PROVIDED MATERIAL section start
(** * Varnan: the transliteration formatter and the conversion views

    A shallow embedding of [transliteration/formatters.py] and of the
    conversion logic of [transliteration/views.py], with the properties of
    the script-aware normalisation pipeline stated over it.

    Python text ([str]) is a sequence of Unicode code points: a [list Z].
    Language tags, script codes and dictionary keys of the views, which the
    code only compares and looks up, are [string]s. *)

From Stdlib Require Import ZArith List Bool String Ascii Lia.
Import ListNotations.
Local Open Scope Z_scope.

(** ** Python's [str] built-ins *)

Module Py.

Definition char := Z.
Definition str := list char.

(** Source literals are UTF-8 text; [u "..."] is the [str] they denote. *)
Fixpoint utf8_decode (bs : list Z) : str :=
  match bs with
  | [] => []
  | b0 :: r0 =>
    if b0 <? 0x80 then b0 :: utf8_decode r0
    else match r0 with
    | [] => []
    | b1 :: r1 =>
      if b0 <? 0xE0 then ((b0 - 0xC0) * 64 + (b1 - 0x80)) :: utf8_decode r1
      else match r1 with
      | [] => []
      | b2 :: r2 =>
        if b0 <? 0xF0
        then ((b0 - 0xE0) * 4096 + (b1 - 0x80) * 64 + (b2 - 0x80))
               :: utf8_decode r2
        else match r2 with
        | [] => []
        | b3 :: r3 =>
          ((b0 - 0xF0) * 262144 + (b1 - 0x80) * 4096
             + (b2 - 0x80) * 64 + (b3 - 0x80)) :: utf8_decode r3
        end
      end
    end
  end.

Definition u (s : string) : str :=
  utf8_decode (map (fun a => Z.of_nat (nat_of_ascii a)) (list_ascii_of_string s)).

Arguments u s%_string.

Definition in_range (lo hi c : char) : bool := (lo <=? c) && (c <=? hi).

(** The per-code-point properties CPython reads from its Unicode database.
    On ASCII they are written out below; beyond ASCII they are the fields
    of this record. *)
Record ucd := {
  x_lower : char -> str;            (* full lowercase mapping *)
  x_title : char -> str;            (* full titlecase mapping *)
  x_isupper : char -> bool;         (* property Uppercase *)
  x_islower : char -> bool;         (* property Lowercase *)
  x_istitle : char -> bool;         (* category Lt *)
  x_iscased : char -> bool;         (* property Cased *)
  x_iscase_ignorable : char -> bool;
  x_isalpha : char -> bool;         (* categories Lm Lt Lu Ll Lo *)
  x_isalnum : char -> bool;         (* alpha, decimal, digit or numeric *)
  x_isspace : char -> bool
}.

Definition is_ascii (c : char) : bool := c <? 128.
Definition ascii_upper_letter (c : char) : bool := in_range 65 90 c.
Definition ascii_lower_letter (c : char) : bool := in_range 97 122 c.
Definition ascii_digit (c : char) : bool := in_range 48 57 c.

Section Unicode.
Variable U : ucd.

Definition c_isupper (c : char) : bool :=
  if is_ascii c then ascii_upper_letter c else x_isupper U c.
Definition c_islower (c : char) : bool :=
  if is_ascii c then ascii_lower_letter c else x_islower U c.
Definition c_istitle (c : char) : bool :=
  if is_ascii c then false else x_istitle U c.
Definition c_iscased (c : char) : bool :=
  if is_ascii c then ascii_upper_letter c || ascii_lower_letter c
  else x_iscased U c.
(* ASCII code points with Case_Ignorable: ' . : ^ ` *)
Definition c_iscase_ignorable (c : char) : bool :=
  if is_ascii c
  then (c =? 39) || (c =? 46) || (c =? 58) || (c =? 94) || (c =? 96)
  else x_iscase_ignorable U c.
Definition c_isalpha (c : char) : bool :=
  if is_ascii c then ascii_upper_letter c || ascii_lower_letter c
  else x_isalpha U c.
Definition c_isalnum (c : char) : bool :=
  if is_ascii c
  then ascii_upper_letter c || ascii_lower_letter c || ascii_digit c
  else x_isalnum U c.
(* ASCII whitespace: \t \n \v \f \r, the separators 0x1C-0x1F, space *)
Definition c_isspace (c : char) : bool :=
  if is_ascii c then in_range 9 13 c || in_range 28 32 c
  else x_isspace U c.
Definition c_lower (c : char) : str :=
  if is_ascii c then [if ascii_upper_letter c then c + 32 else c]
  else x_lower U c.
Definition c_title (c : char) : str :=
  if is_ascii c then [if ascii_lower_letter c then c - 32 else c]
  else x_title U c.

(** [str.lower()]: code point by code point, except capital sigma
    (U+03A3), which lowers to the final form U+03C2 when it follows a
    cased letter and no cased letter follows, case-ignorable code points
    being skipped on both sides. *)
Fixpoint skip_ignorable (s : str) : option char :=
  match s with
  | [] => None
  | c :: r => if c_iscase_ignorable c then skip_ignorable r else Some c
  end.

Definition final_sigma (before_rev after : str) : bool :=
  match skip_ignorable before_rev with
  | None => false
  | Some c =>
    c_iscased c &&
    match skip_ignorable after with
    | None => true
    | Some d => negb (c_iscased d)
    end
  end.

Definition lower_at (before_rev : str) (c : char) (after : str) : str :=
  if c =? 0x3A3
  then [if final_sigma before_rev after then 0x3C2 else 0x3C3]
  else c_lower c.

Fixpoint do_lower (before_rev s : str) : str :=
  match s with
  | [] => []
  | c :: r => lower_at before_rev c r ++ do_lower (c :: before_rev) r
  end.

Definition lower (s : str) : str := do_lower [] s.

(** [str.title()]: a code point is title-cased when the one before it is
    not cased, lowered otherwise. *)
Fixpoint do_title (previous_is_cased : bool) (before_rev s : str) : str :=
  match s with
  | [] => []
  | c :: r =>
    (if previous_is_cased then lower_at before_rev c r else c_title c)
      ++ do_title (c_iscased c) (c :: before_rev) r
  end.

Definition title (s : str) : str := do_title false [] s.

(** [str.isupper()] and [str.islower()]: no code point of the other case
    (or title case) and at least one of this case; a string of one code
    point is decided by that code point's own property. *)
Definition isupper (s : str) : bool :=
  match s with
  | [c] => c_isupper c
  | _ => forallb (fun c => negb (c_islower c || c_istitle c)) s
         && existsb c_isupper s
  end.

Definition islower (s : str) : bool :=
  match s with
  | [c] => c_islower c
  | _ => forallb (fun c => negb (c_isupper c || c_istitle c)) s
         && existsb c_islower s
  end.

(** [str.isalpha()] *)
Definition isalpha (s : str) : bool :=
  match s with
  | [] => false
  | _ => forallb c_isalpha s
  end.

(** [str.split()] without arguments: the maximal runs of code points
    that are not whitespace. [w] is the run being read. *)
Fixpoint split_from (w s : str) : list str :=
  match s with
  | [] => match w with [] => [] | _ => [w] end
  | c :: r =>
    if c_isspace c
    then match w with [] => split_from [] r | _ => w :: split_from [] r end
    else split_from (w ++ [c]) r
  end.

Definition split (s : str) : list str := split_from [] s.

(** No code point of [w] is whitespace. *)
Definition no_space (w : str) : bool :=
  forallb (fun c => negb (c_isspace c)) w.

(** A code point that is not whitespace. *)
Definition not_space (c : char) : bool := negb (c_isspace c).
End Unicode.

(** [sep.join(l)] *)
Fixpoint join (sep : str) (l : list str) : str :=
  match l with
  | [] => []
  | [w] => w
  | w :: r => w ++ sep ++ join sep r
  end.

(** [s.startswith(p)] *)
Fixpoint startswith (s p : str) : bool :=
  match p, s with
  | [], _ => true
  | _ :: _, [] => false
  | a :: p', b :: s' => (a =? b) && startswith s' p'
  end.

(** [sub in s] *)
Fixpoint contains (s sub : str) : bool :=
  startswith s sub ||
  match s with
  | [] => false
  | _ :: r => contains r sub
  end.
PROVIDED MATERIAL section end
TASK DETAILS – Pull every line containing the word "negb" out of the entries above.

WRITTEN SOLUTION –
    | Some d => negb (c_iscased d)
  | _ => forallb (fun c => negb (c_islower c || c_istitle c)) s
  | _ => forallb (fun c => negb (c_isupper c || c_istitle c)) s
  forallb (fun c => negb (c_isspace c)) w.
Definition not_space (c : char) : bool := negb (c_isspace c).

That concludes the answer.